Kings Mountain family narrowly escapes house fire

Angela and Ray Goodson stand on their front porch with thier grandson, Colter Goodson, after fire ravaged their home on Lunsford Drive in Kings Mountain.
Angela and Ray Goodson stand on their front porch with thier grandson, Colter Goodson, after fire ravaged their home on Lunsford Drive in Kings Mountain.

Ray Goodson woke up early Saturday morning to an odd smell, like something was burning in his oven.

"Like it was charring," he said. "And I knew when I went to bed, my son was still up. I didn't know if he'd burned a pizza or something."

Goodson opened his bedroom door, looked across the hall, and saw what was burning: a closet, which shared a wall with his son's bedroom, was fully engulfed in flames.

"The whole closet on the other side of the house was like a fireplace. It was just consuming that side of the house. Pictures had already started falling off the walls," he said. "The lights in the ceiling were melting down. It was extremely hot."

The room where the fire started at the Goodson’s home on Lunsford Drive in Kings Mountain.
The room where the fire started at the Goodson’s home on Lunsford Drive in Kings Mountain.

Goodson's home on Lunsford Drive, near Crowders Mountain, was destroyed, but he, his son, Dustin, and his nearly 1-year-old grandson, Colter, made it out of the house ― barely.

"We both come to the front door, and we opened up the door. The storm door was locked and the handle had melted, broke off," he said. "I tried pushing on it. It wouldn't open. I tried shaking it. It wouldn't open."

He broke the door down.

"Probably the closest to being passed out me and my son have ever been," he said. "I didn't even grab nothing."

Goodson, the pastor of Good News Tabernacle in Bessemer City, believes God saved him from the fire.

"I can't even sleep right now. Every time I go to sleep, I wake up thinking something is on fire," he said. "God had his hands on us. God woke us up."

More than that, he believes God also saved his son. The closet that shared a wall with his son's bedroom was an inferno, and it burned the piping that runs to a nearby shower. Water from the shower shot out at the wall next to his son's bed, preventing it from going up in flames.

"You call it what you want, but that's God," he said.

Goodson's wife, Angela, was on a trip to Pigeon Forge, Tennessee, when their house burned.

"I am overwhelmed, but I am grateful," she said. "Could have lost my husband, my son and my grandson in just an instant."
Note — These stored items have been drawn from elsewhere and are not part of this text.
(* ===== verification/MrCluster.v ===== *)
(** Model of a MapReduce job with many workers on one working directory
    (mr/worker.go, mr/master.go, main/mrworker.go): the workers' steps interleave,
    a worker may be killed between any two of them, and one the coordinator has
    given up may still report.

    One step of a worker is what the others cannot see halfway: an RPC, reading a
    file that is open, a rename. *)

From S2P Require Import Prelude GoStd Mr MrWorker.

#[local] Open Scope Z_scope.
#[local] Open Scope go_scope.

Module MrCluster.
Export MrWorker.

(** Where a worker is. *)
Inductive worker :=
| Asking (id : Z)
| Mapping (id : Z) (reply : MrReply) (args : MrArgs)
| Renaming (id mapId i : Z) (ofile : list string) (args : MrArgs)
| Globbing (id taskId : Z) (args : MrArgs)
| Collecting (id taskId : Z) (files : list string) (kvbox : list KeyValue) (args : MrArgs)
| Reporting (id : Z) (args : MrArgs)
| Gone.

Record cluster := mkCluster {
  c_master : Master;
  c_workers : list worker;
  c_fs : FileSystem;
}.

(** What the loop of [Worker] does with a reply. *)
Definition dispatch (r : Z * action * option MrArgs) : worker :=
  match r with
  | (id, DoMap reply, Some args) => Mapping id reply args
  | (id, DoReduce reply, Some args) => Globbing id (r_TaskId reply) args
  | (id, Wait, _) => Asking id
  | _ => Gone
  end.

Section cluster.
Context `{GoSort} `{GoJson} (mapf : string → string → list KeyValue) (reducef : string → list string → string).

(** The first half of [doMap]: the input is read and the temporary files are
    written; [Gone] is the end of the worker's process. *)
Definition map_input (id : Z) (reply : MrReply) (args : MrArgs) (fs : FileSystem) : worker :=
  match fs !! r_TaskName reply with
  | None => Gone
  | Some content =>
      if r_NReduce reply <? 0 then Gone
      else
        match write_buckets (r_NReduce reply) (mapf (r_TaskName reply) content)
                (replicate (Z.to_nat (r_NReduce reply)) "") with
        | None => Gone
        | Some ofile => Renaming id (r_MapId reply) 0 ofile args
        end
  end.

(** The second half of [doReduce]: from the collected pairs to the renamed
    output. *)
Definition reduce_output_step (id taskId : Z) (kvbox : list KeyValue) (args : MrArgs) (fs : FileSystem) :
    worker * FileSystem :=
  if zlen kvbox =? 0 then (Reporting id args, fs)
  else
    let kvbox := go_sort ByKey_Less kvbox in
    match reduce_loop reducef kvbox (List.length kvbox) 0 0 "" with
    | Some out => (Reporting id args, <[out_name taskId := out]> fs)
    | None => (Gone, fs)
    end.

(** [CallforTaskFinish]: the coordinator notes the task, and the worker's loop
    goes on. *)
Definition CallforTaskFinish (id : Z) (args : MrArgs) (m : Master) : option (worker * Master) :=
  m ← TaskFinish args m; Some (Asking id, m).

(** The next step of a worker.  [None]: the coordinator panics. *)
Definition worker_step (order1 order2 : list string) (now : Z) (w : worker) (m : Master) (fs : FileSystem) :
    option (worker * Master * FileSystem) :=
  match w with
  | Asking id =>
      '(m, reply) ← GiveTask order1 order2 now (CallforTask id) m; Some (dispatch (Worker_step id (Some reply)), m, fs)
  | Mapping id reply args => Some (map_input id reply args fs, m, fs)
  | Renaming id mapId i [] args => Some (Reporting id args, m, fs)
  | Renaming id mapId i (f :: ofile) args =>
      Some (Renaming id mapId (i + 1) ofile args, m, <[int_name mapId i := f]> fs)
  | Globbing id taskId args => Some (Collecting id taskId (Glob taskId fs) [] args, m, fs)
  | Collecting id taskId (name :: files) kvbox args =>
      match fs !! name with
      | Some text => Some (Collecting id taskId files (kvbox ++ json_decode text) args, m, fs)
      | None => Some (Gone, m, fs)
      end
  | Collecting id taskId [] kvbox args => let '(w, fs) := reduce_output_step id taskId kvbox args fs in Some (w, m, fs)
  | Reporting id args => '(w, m) ← CallforTaskFinish id args m; Some (w, m, fs)
  | Gone => Some (Gone, m, fs)
  end.

(** Worker [k] takes its next step. *)
Definition act (order1 order2 : list string) (now : Z) (k : nat) (c : cluster) : option cluster :=
  w ← c_workers c !! k;
  '(w, m, fs) ← worker_step order1 order2 now w (c_master c) (c_fs c);
  Some (mkCluster m (<[k := w]> (c_workers c)) fs).

(** A worker is started; worker [k] is killed, or its connection breaks, which
    ends it too. *)
Definition spawn (c : cluster) : cluster := mkCluster (c_master c) (c_workers c ++ [Asking 0]) (c_fs c).
Definition crash (k : nat) (c : cluster) : cluster :=
  mkCluster (c_master c) (<[k := Gone]> (c_workers c)) (c_fs c).

Inductive cstep : cluster → cluster → Prop :=
| c_spawn c : cstep c (spawn c)
| c_crash k c : cstep c (crash k c)
| c_act order1 order2 now k c c' :
    key_order (c_master c) order1 → key_order (c_master c) order2 →
    act order1 order2 now k c = Some c' → cstep c c'.

(** The steps of worker [k] when the others stand still; [clock] is the time at
    each of them. *)
Fixpoint solo (order : Master → list string) (clock : nat → Z) (k n : nat) (c : cluster) : option cluster :=
  match n with
  | O => Some c
  | S n =>
      c ← act (order (c_master c)) (order (c_master c)) (clock 0%nat) k c; solo order (λ j, clock (S j)) k n c
  end.

(** The start of a job. *)
Definition start (m : Master) (fs : FileSystem) : cluster := mkCluster m [] fs.
End cluster.

End MrCluster.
Now, the family needs to "pick up the pieces and keep moving forward," she said.

The two paid off their home a month ago, and because they were in a rent-to-own contract, they did not have home insurance in their name.
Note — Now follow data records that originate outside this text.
Lemma finishes_always s k p :
  procs s !! k = Some p → proc_ok p → (∀ n, targets s p n → answering (heap s) (p_req p) n ∨ gone s p) → finishes 6 d1 d2 s k.
Proof.
  intros Hk Hok Ht. unfold targets, gone in Ht. destruct (p_main p) as [|sn n rel lr|sn n rel lr|sn n rel lr got|r|] eqn:Hm.
  - assert (∃ pc, exec (LRead k) s = Some (set_proc k (goto pc p) s) ∧
      (pc = MSend failed ∨ ∃ sn n rel lr, pc = MDelay sn n rel lr ∧ i_enabled (readEndnameInfo (endname (p_req p)) (net s)) = true ∧
         i_server (readEndnameInfo (endname (p_req p)) (net s)) = Some n)) as (pc & Hx & Hpc).
    { cbn [exec]. rewrite Hk. cbn [mbind option_bind]. rewrite Hm. destruct (readEndnameInfo _ _) as [e sn n rel lr]. simpl.
      destruct e, sn, n; eexists; (split; [done|]); eauto 10. }
    eapply (finishes_step _ _ _ (LRead k)); [done|exact Hx|]. destruct Hpc as [->|(sn & n & rel & lr & -> & He & Hn)].
    + apply (finishes_mono 1); [lia|]. eapply send_finishes; [by eapply set_proc_same|done].
    + eapply delay_finishes; [by eapply set_proc_same| |done|].
      * destruct Hok as [He' Hp Ho]. unfold main_ok in Hp. rewrite Hm in Hp. by constructor.
      * left. destruct (Ht n Hn) as [?|Hg]; [done|congruence].
  - apply (finishes_mono 5); [lia|]. by eapply delay_finishes; [..|apply Ht].
  - apply (finishes_mono 4); [lia|]. by eapply wait_finishes; [..|apply Ht].
  - apply (finishes_mono 2); [lia|]. by eapply final_finishes.
  - apply (finishes_mono 1); [lia|]. by eapply send_finishes.
  - exists [], s, p. split; [constructor|]. split; [simpl; lia|done].
Qed.
End finishing.
(** ** A server that is up *)

(** The network is reliable and the end leads to server [n], which stays so. *)
Definition up (sn : Name) (n : nat) (name : Name) rn : Prop :=
  reliable rn = true ∧ enabled rn !! name = Some true ∧ connections rn !! name = Some (Some sn) ∧ servers rn !! sn = Some (Some n).

Definition keeps_up (sn : Name) (n : nat) (name : Name) l : Prop :=
  match l with LNet f => ∀ rn, up sn n name rn → up sn n name (f rn) | _ => True end.

Section up.
Context (req : reqMsg Name) (sn : Name) (n : nat).

Lemma up_alive rn : up sn n (endname req) rn → isServerDead (endname req) sn n rn = false.
Proof. intros (_ & He & _ & Hs). unfold isServerDead, server_of. rewrite He, Hs. simpl. by rewrite bool_decide_true. Qed.

Lemma up_step l s s' :
  up sn n (endname req) (net s) → keeps_up sn n (endname req) l → exec l s = Some s' → up sn n (endname req) (net s').
Proof.
  intros Hup Hk Hx. destruct l as [f|r|j|j d|j|j|j|j d|j]; simpl in Hx.
  1: { injection Hx as <-. by apply Hk. }
  1: { unfold Call in Hx. rewrite andb_false_r in Hx. by injection Hx as <-. }
  all: apply bind_Some in Hx as (p & _ & Hx).
  3: { destruct (p_worker p); try done. by apply bind_Some in Hx as (rs & _ & ([[rs' w] r] & _ & [= <-])%bind_Some). }
  all: revert Hx; repeat case_match; intros; simplify_eq; done.
Qed.

(** A request to it is on its way, or has its answer. *)
Record served p : Prop := mkServed {
  sv_req : p_req p = req;
  sv_worker : ∀ m, p_worker p = WRunning m → m = n;
  sv_main : match p_main p with
            | MStart => True
            | MDelay sn' m rel _ | MWait sn' m rel _ => sn' = sn ∧ m = n ∧ rel = true
            | MFinal sn' m rel _ got => sn' = sn ∧ m = n ∧ rel = true ∧ ∃ r, got = Some r ∧ ok r = true
            | MSend r => ok r = true
            | MDone => ∀ r, r ∈ p_sent p → ok r = true
            end;
}.

(** The handler of server [n] gave this answer to request [k] at [s]. *)
Definition answers k s (r : replyMsg) : Prop :=
  ∃ p rs rs' w', procs s !! k = Some p ∧ heap s !! n = Some rs ∧ dispatch rs req (world s) = Some (rs', w', r).

(** The steps of other requests leave a request alone. *)
Lemma exec_other l s s' k p :
  exec l s = Some s' → procs s !! k = Some p →
  match l with
  | LRead j | LHandle j | LReceive j | LTick j | LSend j | LDelay j _ | LFinal j _ => j ≠ k
  | LNet _ | LCall _ => True
  end → procs s' !! k = Some p.
Proof.
  intros Hx Hk Hj.
  assert (∀ j q, j ≠ k → procs (set_proc j q s) !! k = Some p) as Hother by (intros j q Hne; simpl; by rewrite list_lookup_insert_ne).
  destruct l as [f|r0|j|j d|j|j|j|j d|j]; simpl in Hx.
  1: { by injection Hx as <-. }
  1: { unfold Call in Hx. rewrite andb_false_r in Hx. injection Hx as <-. simpl. by apply lookup_app_l_Some. }
  all: apply bind_Some in Hx as (q & Hq & Hx).
  3: { destruct (p_worker q); try done. apply bind_Some in Hx as (rs & Hrs & ([[rs' w] r] & Hd & [= <-])%bind_Some). by apply (Hother j). }
  all: revert Hx; repeat case_match; intros; simplify_eq; first [by apply Hother|done].
Qed.

Lemma served_step l s s' k p :
  up sn n (endname req) (net s) → exec l s = Some s' → procs s !! k = Some p → proc_ok p → served p →
  ∃ p', procs s' !! k = Some p' ∧ served p' ∧
    ∀ r, r ∈ p_executed p' → r ∈ p_executed p ∨ l = LHandle k ∧ answers k s r.
Proof.
  intros Hup Hx Hk Hok Hs. pose proof (up_alive _ Hup) as Halive. destruct Hup as (Hrel & Hen & Hco & Hse).
  assert (∀ pc, served (goto pc p) → ∃ p', procs (set_proc k (goto pc p) s) !! k = Some p' ∧ served p' ∧
    ∀ r, r ∈ p_executed p' → r ∈ p_executed p ∨ l = LHandle k ∧ answers k s r) as Hgoto.
  { intros pc Hpc. exists (goto pc p). split; [by eapply set_proc_same|]. split; [done|]. by left. }
  destruct Hs as [Hreq Hw Hm]. pose proof (po_main _ Hok) as Hpm. unfold main_ok in Hpm.
  assert (procs s' !! k = Some p → ∃ p', procs s' !! k = Some p' ∧ served p' ∧
    ∀ r, r ∈ p_executed p' → r ∈ p_executed p ∨ l = LHandle k ∧ answers k s r) as Hkeep.
  { intros Hk'. exists p. split; [done|]. split; [done|]. by left. }
  destruct l as [f|r0|j|j d|j|j|j|j d|j]; [exact (Hkeep (exec_other _ _ _ _ _ Hx Hk I))|exact (Hkeep (exec_other _ _ _ _ _ Hx Hk I))|..];
    (destruct (decide (j = k)) as [->|Hj]; [|by apply Hkeep, (exec_other _ s _ _ _ Hx Hk)]);
    simpl in Hx; rewrite Hk in Hx; simpl in Hx.
  - destruct (p_main p) eqn:Hmain; try done. unfold server_of in Hx. rewrite Hreq, Hen, Hco in Hx. simpl in Hx.
    unfold server_of in Hx. rewrite Hse in Hx. simpl in Hx. injection Hx as <-. apply Hgoto. split; [done..|]. simpl. done.
  - destruct (p_main p) eqn:Hmain; try done. destruct Hm as (-> & -> & ->). simpl in Hx. injection Hx as <-.
    eexists. split; [by eapply set_proc_same|]. split; [|by left]. split; simpl; [done| |done]. by intros m [= ->].
  - destruct (p_worker p) as [|m| |] eqn:Hwk; try done. apply bind_Some in Hx as (rs & Hrs & ([[rs' w] r] & Hd & [= <-])%bind_Some).
    rewrite (Hw m eq_refl) in Hrs. eexists. split; [simpl; apply list_lookup_insert_eq; by eapply lookup_lt_Some|].
    split; [split; simpl; [done|done|by destruct (p_main p)]|]. simpl. intros r' [?|Hr'%list_elem_of_singleton]%elem_of_app; [by left|right].
    subst r'. split; [done|]. exists p, rs, rs', w. rewrite Hreq in Hd. done.
  - destruct (p_worker p) as [| |r|] eqn:Hwk, (p_main p) eqn:Hmain; try done. injection Hx as <-. destruct Hm as (-> & -> & ->).
    eexists. split; [by eapply set_proc_same|]. split; [|by left]. split; simpl; [done|done|]. split_and!; [done..|]. exists r.
    split; [done|]. pose proof (po_executed _ Hok) as He. unfold executed_ok in He. rewrite Hwk in He.
    apply (po_ok _ Hok). rewrite He. by left.
  - destruct (p_main p) eqn:Hmain; try done. destruct Hm as (-> & -> & ->). rewrite Hreq, Halive in Hx. injection Hx as <-.
    exists p. split; [done|]. split; [|by left]. split; [done..|]. by rewrite Hmain.
  - destruct (p_main p) eqn:Hmain; try done. destruct Hm as (-> & -> & -> & r & -> & Hr). rewrite Hreq, Halive in Hx. simpl in Hx.
    injection Hx as <-. apply Hgoto. split; done.
  - destruct (p_main p) eqn:Hmain; try done. injection Hx as <-. eexists. split; [simpl; apply list_lookup_insert_eq; by eapply lookup_lt_Some|].
    split; [|by left]. split; simpl; [done..|]. destruct Hpm as [-> _]. by intros r' ->%list_elem_of_singleton.
Qed.

Lemma served_run ls s s' k p :
  up sn n (endname req) (net s) → Forall (keeps_up sn n (endname req)) ls → run ls s = Some s' → sys_ok s →
  procs s !! k = Some p → p_executed p = [] → served p →
  ∃ p', procs s' !! k = Some p' ∧ served p' ∧ up sn n (endname req) (net s') ∧ sys_ok s' ∧
    ∀ r, r ∈ p_executed p' → ∃ ls1 ls2 s1, ls = ls1 ++ LHandle k :: ls2 ∧ run ls1 s = Some s1 ∧ answers k s1 r.
Proof.
  intros Hup Hls Hr Hok Hk He Hs. revert s' Hr. induction ls as [|l ls IH] using rev_ind; intros s' Hr; simpl in Hr.
  { injection Hr as <-. exists p. split_and!; try done. rewrite He. by intros r ?%elem_of_nil. }
  apply Forall_app in Hls as [Hls [Hl _]%Forall_cons]. rewrite run_app in Hr. apply bind_Some in Hr as (s1 & Hr1 & Hx). simpl in Hx.
  apply bind_Some in Hx as (s2 & Hx & [= ->]). destruct (IH Hls s1 Hr1) as (p1 & Hk1 & Hs1 & Hup1 & Hok1 & Hex).
  destruct (served_step l s1 s' k p1 Hup1 Hx Hk1 (Hok1 _ _ Hk1) Hs1) as (p' & Hk' & Hs' & Hex').
  exists p'. split; [done|]. split; [done|]. split; [exact (up_step l s1 s' Hup1 Hl Hx)|]. split; [by apply (exec_ok l s1)|].
  intros r Hin. destruct (Hex' r Hin) as [Hin'|[-> Ha]].
  - destruct (Hex r Hin') as (ls1 & ls2 & s3 & -> & ? & ?). exists ls1, (ls2 ++ [l]), s3. by rewrite <- app_assoc.
  - by exists ls, [], s1.
Qed.
End up.
End proof.

(** ** A concrete network

    One end, connected to a server with one service that counts its calls in
    [W = Z] and answers with its arguments. *)

Definition echo : handler Z := λ a w, (w + 1, a).
Definition echo_service : Service Z := MakeService "E" [mkMethod "d" "" 3 true 0 echo; mkMethod "h" "main" 3 true 0 echo].
Definition echo_server : Server Z := AddService echo_service MakeServer.
Definition echo_net : Network positive :=
  Enable 1%positive true (Connect 1%positive (Some 2%positive) (AddServer 2%positive 0 (default MakeNetwork (MakeEnd 1%positive MakeNetwork)))).
Definition echo_req : reqMsg positive := mkReqMsg 1%positive "E.d" "x".
Definition echo_setup : list (label positive) := [LNet (λ _, echo_net); LCall echo_req].
Definition echo_run : list (label positive) :=
  echo_setup ++ [LRead 0; LDelay 0 true; LHandle 0; LTick 0; LReceive 0; LFinal 0 true; LSend 0].
Definition echo_after (ls : list (label positive)) : sys positive Z :=
  default (init_sys 0 [echo_server]) (run ls (init_sys 0 [echo_server])).
Definition echo_proc (ls : list (label positive)) : proc positive :=
  default (mkProc echo_req MStart WNone [] []) (procs (echo_after ls) !! 0%nat).

(** ** Guarantees *)

(** C8: At most once: in every run of the network, with any losses, delays and
    reconfigurations, the handler of a request runs at most once and the caller
    gets at most one reply; a positive reply is what the handler answered, and a
    request that is over was answered exactly once. *)
Theorem rpc_at_most_once `{Countable Name} {W} ls (w : W) hs s k (p : proc Name) :
  run ls (init_sys w hs) = Some s → procs s !! k = Some p →
  (List.length (p_executed p) ≤ 1)%nat ∧ (List.length (p_sent p) ≤ 1)%nat ∧
  (∀ r, r ∈ p_sent p → ok r = true → p_executed p = [r]) ∧
  (p_main p = MDone ↔ ∃ r, p_sent p = [r]).
Proof.
  intros Hr Hk. destruct (run_ok _ _ _ (init_ok w hs) Hr k p Hk) as [He Hm Ho].
  unfold executed_ok in He. unfold main_ok in Hm. split_and!.
  - destruct (p_worker p); [rewrite He; simpl; lia..|]. destruct He as [r ->]. simpl. lia.
  - destruct (p_main p); try (destruct Hm as [_ ->]; simpl; lia); try (destruct Hm as [-> _]; simpl; lia).
    destruct Hm as (r & -> & _). done.
  - intros r Hin Hok. destruct (p_main p).
    6: { destruct Hm as (r' & Hs & [->|Hh]); rewrite Hs in Hin; apply list_elem_of_singleton in Hin as ->; done. }
    all: exfalso; assert (p_sent p = []) as Hs by tauto; rewrite Hs in Hin; by apply not_elem_of_nil in Hin.
  - destruct (p_main p).
    6: { split; [|done]. intros _. destruct Hm as (r & ? & _). by exists r. }
    all: split; [done|]; intros [r0 Hs]; assert (p_sent p = []) by tauto; congruence.
Qed.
"We were celebrating ownership," Ray Goodson said.

They hope to rebuild somehow, as they own the land.

"I just leave it in God's hands," he said.

Angela Goodson fills up jugs of water for her dog in her burned out kitchen after fire ravaged thei Goodson’s home on Lunsford Drive in Kings Mountain.
Angela Goodson fills up jugs of water for her dog in her burned out kitchen after fire ravaged thei Goodson’s home on Lunsford Drive in Kings Mountain.
The blackened baby crib sits with other salvaged items on the front porch of the Ray Goodson’s home on Lunsford Drive in Kings Mountain.
The blackened baby crib sits with other salvaged items on the front porch of the Ray Goodson’s home on Lunsford Drive in Kings Mountain.